A little unimaginative. But that could be a useful flaw. Bonham would see that his career wasn’t screwed by this. A few bumps, admittedly—Gorman was just the start—but with patience it could be overcome.

Hard for Howe to know that now, though. Surely he had no reason to be optimistic.

“Tough to lose a wingmate,” Bonham offered.

“Yeah,” said Howe.

“And Ms. York. I know you two were close.” Bonham swirled his Scotch, then took a long sip. Either because of the drink or the hangdog look on Howe’s face, he suddenly felt paternal. “We get through the inquiry stage, people are going to understand that what we do here is loaded with danger. Tragedy, people will understand. This isn’t a normal situation,” said Bonham. “It’ll be taken into account. You’ll probably be commended for saving the plane.”

Howe gave him a wan smile, surely not believing him.

“You know, when I was a young buck, we lost a Phantom over Alaska,” said Bonham, playing the old soldier who’s seen everything. “Didn’t find it until two years later. Person who found it, flying one of those old Otters or whatever the hell it was they call those things. Utter accident.”

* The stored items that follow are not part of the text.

Lemma keeps_ret {A} (I : Frame -> Prop) (a : A) (Q : A -> Prop) :
  Q a -> keeps I (ret a) Q.
Proof.
  intros Ha f Hf. cbn. split3; [exact Hf|discriminate|].
  intros a' [= <-]. exact Ha.
Qed.

Lemma keeps_throw {A} (I : Frame -> Prop) message (Q : A -> Prop) :
  keeps I (throw message) Q.
Proof. intros f Hf. cbn. split3; [exact Hf|discriminate|discriminate]. Qed.

Lemma keeps_bind {A B} (I : Frame -> Prop) (m : M A) (k : A -> M B)
    (Q : A -> Prop) (R : B -> Prop) :
  keeps I m Q -> (forall a, Q a -> keeps I (k a) R) -> keeps I (bind m k) R.
Proof.
  intros Hm Hk f Hf. destruct (Hm f Hf) as (Hf' & Hhang & HQ).
  unfold bind. destruct (m f) as [[a| |] f']; cbn in *.
  - exact (Hk a (HQ a eq_refl) f' Hf').
  - split3; [exact Hf'|discriminate|discriminate].
  - contradiction.
Qed.

Lemma keeps_weaken {A} (I : Frame -> Prop) (m : M A) (Q Q' : A -> Prop) :
  keeps I m Q -> (forall a, Q a -> Q' a) -> keeps I m Q'.
Proof.
  intros Hm HQ f Hf. destruct (Hm f Hf) as (Hf' & Hhang & Ha).
  split3; auto.
Qed.

Lemma keeps_existsSync w0 path :
  keeps (sound w0) (existsSync path)
        (fun present => present = bool_decide (is_Some (assets w0 !! path))).
Proof.
  intros f Hf. cbn. split3; [exact Hf|discriminate|].
  intros present [= <-]. rewrite (sound_assets w0 f Hf). reflexivity.
Qed.

Lemma keeps_readFileSync w0 path :
  keeps (sound w0) (readFileSync path)
        (fun buffer => assets w0 !! path = Some buffer).
Proof.
  intros f Hf. unfold readFileSync. rewrite (sound_assets w0 f Hf).
  destruct (assets w0 !! path) as [data|]; cbn;
    (split3; [exact Hf|discriminate|]).
  - intros buffer [= <-]. reflexivity.
  - discriminate.
Qed.

(** The five statements of an image: the temp file is written and
    remembered in one go, and the image loaded is the converted one. *)
Lemma keeps_load_temp_image w0 role prefix buffer width :
  width = role_width role ->
  keeps (sound w0) (load_temp_image role prefix buffer width)
        (fun image => converted_image buffer width = Some image).
Proof.
  intros Hwidth f [Ha Hs Hc Hw Ht Hfr Hpr Hun Hq].
  unfold load_temp_image, bind, processImage, Date_now, writeFileSync,
    tempFiles_push, loadEscposImage, converted_image.
  assert (Hw' : Forall (fun e => snd e = role_width (fst e))
                  (converted f ++ [(role, width)])).
  { apply Forall_app. split; [exact Hw|]. repeat constructor. exact Hwidth. }
  destruct (sharp buffer width) as [message|data]; cbn.
  - split3; [split; cbn; auto|discriminate|discriminate].
  - rewrite lookup_insert_eq.
    assert (Hsound : forall r : Completion Image,
      sound w0
        {| world := with_tmpdir
             (<[(prefix, clock (world f) (ticks (world f))):=data]>
                (tmpdir (with_ticks (S (ticks (world f))) (world f))))
             (with_ticks (S (ticks (world f))) (world f));
           tempFiles := tempFiles f ++ [(prefix, clock (world f) (ticks (world f)))];
           conn := conn f;
           converted := converted f ++ [(role, width)];
           written := written f ++ [(prefix, clock (world f) (ticks (world f)))];
           warnings := warnings f |}).
    { intros _. split; cbn; auto.
      - rewrite Ht. reflexivity.
      - intros p Hp. rewrite elem_of_app, list_elem_of_singleton in Hp.
        rewrite lookup_insert_ne by (intros Heq; apply Hp; right; symmetry; exact Heq).
        apply Hfr. intros Hin. apply Hp. left. exact Hin.
      - intros p Hp. rewrite elem_of_app, list_elem_of_singleton in Hp.
        destruct (decide ((prefix, clock (world f) (ticks (world f))) = p))
          as [<-|Hne].
        + rewrite lookup_insert_eq. eauto.
        + rewrite lookup_insert_ne by exact Hne.
          destruct Hp as [Hp|Hp]; [apply Hpr, Hp|congruence]. }
    destruct (Image_load data) as [message| |image]; cbn;
      (split3; [apply Hsound; exact Hang|discriminate|]).
    + discriminate.
    + discriminate.
    + intros a [= <-]. reflexivity.
Qed.

Lemma keeps_load_optional w0 role path prefix width :
  width = role_width role ->
  keeps (sound w0) (load_optional role path prefix width)
        (fun image => optional_image (assets w0 !! path) width = Some image).
Proof.
  intros Hwidth. unfold load_optional.
  eapply keeps_bind; [apply keeps_existsSync|].
  intros present ->. cbv beta.
  destruct (assets w0 !! path) as [data|] eqn:Hfile.
  - rewrite bool_decide_eq_true_2 by eauto.
    eapply keeps_bind; [apply keeps_readFileSync|].
    intros buffer Hbuf. rewrite Hfile in Hbuf. injection Hbuf as <-.
    eapply keeps_bind; [apply keeps_load_temp_image; exact Hwidth|].
    intros image Himage. apply keeps_ret. unfold optional_image. rewrite Himage. reflexivity.
  - rewrite bool_decide_eq_false_2 by (intros [? ?]; discriminate).
    apply keeps_ret. reflexivity.
Qed.

(** The loading phase computes the job that the asset files and the
    request determine. *)
Lemma keeps_load_images w0 req :
  keeps (sound w0) (load_images req)
        (fun job => resolve_job (assets w0) req = Some job).
Proof.
  unfold load_images, resolve_job.
  eapply keeps_bind; [apply keeps_existsSync|].
  intros present ->. cbv beta.
  destruct (assets w0 !! HEADER_LOGO_PATH) as [headerBuffer|] eqn:Hheader.
  2:{ rewrite bool_decide_eq_false_2 by (intros [? ?]; discriminate).
      apply keeps_throw. }
  rewrite bool_decide_eq_true_2 by eauto. cbn [negb].
  eapply keeps_bind; [apply keeps_readFileSync|].
  intros buffer Hbuf. rewrite Hheader in Hbuf. injection Hbuf as <-.
  eapply keeps_bind; [apply keeps_load_temp_image; reflexivity|].
  intros header ->.
  eapply keeps_bind; [apply keeps_load_optional; reflexivity|].
  intros divider ->.
  eapply keeps_bind; [apply keeps_load_optional; reflexivity|].
  intros footer ->.
  eapply (keeps_bind _ _ _
            (fun image => optional_image (bodyImageBuffer req)
                            FOOTER_IMAGE_WIDTH_PX = Some image)).
  - destruct (bodyImageBuffer req) as [buffer|].
    + eapply keeps_bind; [apply keeps_load_temp_image; reflexivity|].
      intros image Himage. apply keeps_ret. unfold optional_image. rewrite Himage. reflexivity.
    + apply keeps_ret. reflexivity.
  - intros image ->. apply keeps_ret. reflexivity.
Qed.

Lemma sound_start w : sound w (start w).
Proof.
  split; cbn; auto.
  intros p Hp. apply elem_of_nil in Hp. contradiction.
Qed.

End Loading.

(** ** The network phase and the clean-up *)

Section Network.
Context `{Capabilities}.

Lemma fire_armed e c : armed c -> armed (fire e c).
Proof.
  unfold armed. destruct c as [p t d o cl pr].
  destruct e as [|[message|]|]; cbn.
  - destruct t; cbn; [|auto]. destruct p; cbn; auto; discriminate.
  - destruct o; cbn; [|auto]. destruct p; cbn; auto; discriminate.
  - destruct o as [job|]; cbn; [|auto].
    destruct (print_job job) as [buffer [[]|message|]]; cbn; auto.
    destruct p; cbn; auto; discriminate.
  - destruct cl; cbn; [|auto]. destruct p; cbn; auto; discriminate.
Qed.

Lemma fire_built job e c : built job c -> built job (fire e c).
Proof.
  unfold built. destruct c as [p t d o cl pr]. cbn.
  intros Hc. destruct e as [|[message|]|]; cbn.
  - destruct t; cbn; [|exact Hc]. destruct p; exact Hc.
  - destruct Hc as [[-> ->]|[-> Hpr]]; cbn.
    + destruct p; cbn; auto.
    + auto.
  - destruct Hc as [[-> ->]|[-> Hpr]]; cbn; [|auto].
    unfold compose_receipt.
    destruct (print_job job) as [buffer [[]|message|]]; cbn; auto.
    destruct p; cbn; auto.
  - destruct cl; cbn; [|exact Hc]. destruct p; exact Hc.
Qed.

(** The awaited promise is settled when the [await] is over. *)
Lemma await_loop_settles : forall evs c,
  armed c -> promise (fst (await_loop evs c)) <> Pending.
Proof.
  induction evs as [|e evs IH]; intros c Hc; cbn [await_loop].
  - destruct (promise c) eqn:Hp; cbn [fst]; try (rewrite Hp; discriminate).
    unfold fire. rewrite (Hc Hp). destruct c as [p t d o cl pr].
    cbn in Hp. subst p. cbn. discriminate.
  - destruct (promise c) eqn:Hp; cbn [fst]; try (rewrite Hp; discriminate).
    apply IH, fire_armed, Hc.
Qed.

Lemma await_loop_built job : forall evs c,
  built job c -> built job (fst (await_loop evs c)).
Proof.
  induction evs as [|e evs IH]; intros c Hc; cbn [await_loop].
  - destruct (promise c); cbn [fst]; auto. apply fire_built, Hc.
  - destruct (promise c); cbn [fst]; auto. apply IH, fire_built, Hc.
Qed.

Lemma fold_fire_built job : forall evs c,
  built job c -> built job (fold_left (fun c e => fire e c) evs c).
Proof.
  induction evs as [|e evs IH]; intros c Hc; cbn [fold_left]; auto.
  apply IH, fire_built, Hc.
Qed.

Lemma built_opened job : built job (opened job).
Proof. left. split; reflexivity. Qed.

Lemma armed_opened job : armed (opened job).
Proof. intros _. reflexivity. Qed.

(** One turn of the clean-up loop, case by case: a file that is not
    there is passed over; a file that cannot be deleted stays and the
    error is logged; any other file is removed. *)
Lemma unlink_if_exists_eq f tempPath :
  unlink_if_exists tempPath f
  = match tmpdir (world f) !! tempPath with
    | None => (Normal tt, f)
    | Some _ =>
        match unlink_error (world f) tempPath with
        | Some message => console_warn message f
        | None =>
            (Normal tt,
             with_world (with_tmpdir (delete tempPath (tmpdir (world f)))
                                     (world f)) f)
        end
    end.
Proof.
  unfold unlink_if_exists, bind, temp_existsSync, try_catch, unlinkSync.
  destruct (tmpdir (world f) !! tempPath) as [data|] eqn:Hfile.
  - rewrite bool_decide_eq_true_2 by eauto.
    destruct (unlink_error (world f) tempPath); [reflexivity|].
    rewrite Hfile. reflexivity.
  - rewrite bool_decide_eq_false_2 by (intros [? ?]; discriminate).
    reflexivity.
Qed.

Lemma omap_pointwise {A B} (g h : A -> option B) (l : list A) :
  (forall a, a ∈ l -> g a = h a) -> omap g l = omap h l.
Proof.
  induction l as [|a l IH]; intros Hgh; [reflexivity|].
  cbn. rewrite (Hgh a) by (apply elem_of_cons; auto).
  rewrite IH; [reflexivity|].
  intros a' Ha'. apply Hgh. apply elem_of_cons; auto.
Qed.
(** [sscanf(line, "scsi%d Channel: %d Id: %d Lun: %d", ...)]: the four
    numbers when the call returns 4.  A space of the format matches any
    amount of white space. *)
Definition sscanf_host (line : list ascii) : option (Z * Z * Z * Z) :=
  match match_literal (cstr "scsi") line with
  | None => None
  | Some r1 =>
  match scan_d r1 with
  | None => None
  | Some (host, r2) =>
  match match_literal (cstr "Channel:") (skip_space r2) with
  | None => None
  | Some r3 =>
  match scan_d (skip_space r3) with
  | None => None
  | Some (channel, r4) =>
  match match_literal (cstr "Id:") (skip_space r4) with
  | None => None
  | Some r5 =>
  match scan_d (skip_space r5) with
  | None => None
  | Some (id, r6) =>
  match match_literal (cstr "Lun:") (skip_space r6) with
  | None => None
  | Some r7 =>
  match scan_d (skip_space r7) with
  | None => None
  | Some (lun, _) => Some (host, channel, id, lun)
  end end end end end end end end.

(** ["%d:%d:%d:%d"], at most 47 characters. *)
Definition expected_address (host channel id lun : Z) : list ascii :=
  print_d host ++ cstr ":" ++ print_d channel ++ cstr ":" ++
  print_d id ++ cstr ":" ++ print_d lun.

(** The loop of method 3.  After the first match [fp] is closed: if
    [access] fails, the loop goes on and the stream is closed again, by the
    next match or after the loop. *)
Fixpoint find_by_link (sys : system) (expected : list ascii) (count : nat)
    (sg_num : Z) : result (option (list ascii)) :=
  match count with
  | O => Done None
  | S count' =>
      match sg_link sys sg_num with
      | None => find_by_link sys expected count' (sg_num + 1)
      | Some link =>
          match firstn 255 link with
          | [] => find_by_link sys expected count' (sg_num + 1)
          | target =>
              match strstr (c_string target) expected with
              | Some _ =>
                  if path_exists sys (dev_sg sg_num)
                  then Done (Some (dev_sg sg_num))
                  else Undefined
              | None => find_by_link sys expected count' (sg_num + 1)
              end
          end
      end
  end.
(** C5, amended. Discovery has no error of its own and catches none.  On
    a root that is missing, itself or a directory above it, it throws
    [ENOENT]; on a root that is a regular file, or whose path runs through
    one, [ENOTDIR].  On a root that is there it throws the error of the
    first [readdirSync] or [statSync] that fails in the walk, as that call
    threw it, and returns when none fails.  [main] does not catch what
    discovery throws: the run ends with that error and nothing built. *)
Theorem discovery_failure_is_fatal (h : host) (tree : node) (dir : path) :
  (forall a x b l es,
      dir = a ++ x :: b ->
      lookup a tree = Some (Dir l es) -> assoc x es = None ->
      findJsFiles h tree dir = Throw ENOENT)
  /\ (forall a b c,
        dir = a ++ b -> lookup a tree = Some (File c) ->
        findJsFiles h tree dir = Throw ENOTDIR)
  /\ (forall n,
        lookup dir tree = Some n ->
        match firstFault n with
        | Some e => findJsFiles h tree dir = Throw e
        | None => exists files, findJsFiles h tree dir = Ok files
        end)
  /\ (forall w err,
        findJsFiles h (fs w) (__dirname h) = Throw err ->
        snd (main h w) = Throw err /\ fs (fst (main h w)) = fs w).
Proof.
  split; [|split; [|split]].
  - intros a x b l es -> Ha Hx. unfold findJsFiles.
    rewrite lookup_app, Ha, (lookupError_app a (x :: b) tree _ Ha).
    cbn [lookup lookupError]. rewrite Hx. reflexivity.
  - intros a b c -> Ha. unfold findJsFiles.
    rewrite lookup_app, Ha, (lookupError_app a b tree _ Ha).
    destruct b; reflexivity.
  - intros n Hn. unfold findJsFiles. rewrite Hn.
    apply walk_firstFault.
  - intros w err H. unfold main, bind, log. cbn [fs console].
    rewrite H. split; reflexivity.
Qed.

The story wasn’t completely apocryphal; there had indeed been a crash in Alaska, though not while Bonham was there, and not by a Phantom. It had, however, taken considerable time to find, and Bonham knew enough details to use the story to make his point. And the Scotch warmed his mouth and throat in a way that he really, truly wanted to cheer the colonel up.

“Thing is, it can take forever in that wilderness to find a crash. We will eventually,” said Bonham.

“It’s odd that there was no satellite coverage,” said Howe.

The statement seemed particularly pointed. Bonham got up and refilled his drink.

“I guess they took that one out for repair or whatever,” said Bonham. “There are satellites, though. With the weather, where you were operating, they couldn’t see anything. From what Colonel Gorman told me, they have ample assets for the search. We’ll find it eventually. It takes time.”

“Has Fisher spoken to you?”

“The FBI agent?”

“He asked me if Williams needed money.”

Bonham laughed. “What, did he think he crashed on purpose?”

He shook his head as he drank the Scotch. A real bee, that FBI bastard.

“Listen, Tom, I wouldn’t worry about the investigators, especially the FBI and CID people. They run around, kick over chairs, stir up dust, see what happens. This Fisher—he’s probably just trying to rile you.”

Howe rose. “Well, I just wanted to give you the heads-up.”

“I appreciate it. You take care tomorrow.”

“Yes, sir. Thank you.”

After he locked the door, Bonham poured himself another drink, this one about halfway up the glass.